[Items from a dataset]
▽

(** * pytide: verification of the packaging script [setup.py]

    The script derives the package version from [git describe], writes it
    into three files of the working copy, and drives [cmake] to build the
    native extension.  The development below embeds the script function by
    function: Python strings are [string], files live in a finite map from
    paths to nodes, exceptions are values of [exn], and every function with
    an effect is a computation in a small state and error monad over the
    process state. *)

From Stdlib Require Import ZArith Lia Bool Ascii String List.
From stdpp Require Import base option list gmap strings.
Import ListNotations.

Local Open Scope string_scope.
Local Open Scope list_scope.
Local Open Scope Z_scope.

(** ** Characters *)

(** Characters are the code points 0 to 255 of a Python [str]; the
    classes are those of the standard library's tables on that range. *)

Definition code (c : ascii) : N := N_of_ascii c.

Definition between (lo hi : N) (c : ascii) : bool :=
  ((lo <=? code c) && (code c <=? hi))%N.

Definition nl : ascii := "010"%char.
Definition cr : ascii := "013"%char.
Definition dquote : ascii := "034"%char.
Definition squote : ascii := "039"%char.
Definition backslash : ascii := "092"%char.

(** [str.isspace], also the class [\s] of a [str] pattern. *)
Definition isspace (c : ascii) : bool :=
  between 9 13 c || between 28 32 c || (code c =? 133)%N || (code c =? 160)%N.

(** The class [\d] of a [str] pattern: decimal digits. *)
Definition isdigit (c : ascii) : bool := between 48 57 c.

(** The class [\w] of a [str] pattern: alphanumeric characters and the
    underscore. *)
Definition isword (c : ascii) : bool :=
  between 48 57 c || between 65 90 c || between 97 122 c || (code c =? 95)%N
  || (code c =? 170)%N || between 178 179 c || (code c =? 181)%N
  || between 185 186 c || between 188 190 c
  || between 192 214 c || between 216 246 c || between 248 255 c.

(** [str.isprintable] on one character. *)
Definition isprintable (c : ascii) : bool :=
  between 32 126 c || (between 161 255 c && negb (code c =? 173)%N).

(** ** Strings *)

Definition str1 (c : ascii) : string := String c "".

Fixpoint str_all (p : ascii -> bool) (s : string) : bool :=
  match s with
  | "" => true
  | String c s' => p c && str_all p s'
  end.

(** The first character of [s], if any, fails [p]. *)
Definition stops (p : ascii -> bool) (s : string) : bool :=
  match s with
  | "" => true
  | String c _ => negb (p c)
  end.

Fixpoint dropwhile (p : ascii -> bool) (s : string) : string :=
  match s with
  | "" => ""
  | String c s' => if p c then dropwhile p s' else s
  end.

△

What is required> Write out again only the lines from the one with "c _ => negb (p c)" through the last line of the records above. Keep every word as it stands.

Written answer>
  | String c _ => negb (p c)
  end.

Fixpoint dropwhile (p : ascii -> bool) (s : string) : string :=
  match s with
  | "" => ""
  | String c s' => if p c then dropwhile p s' else s
  end.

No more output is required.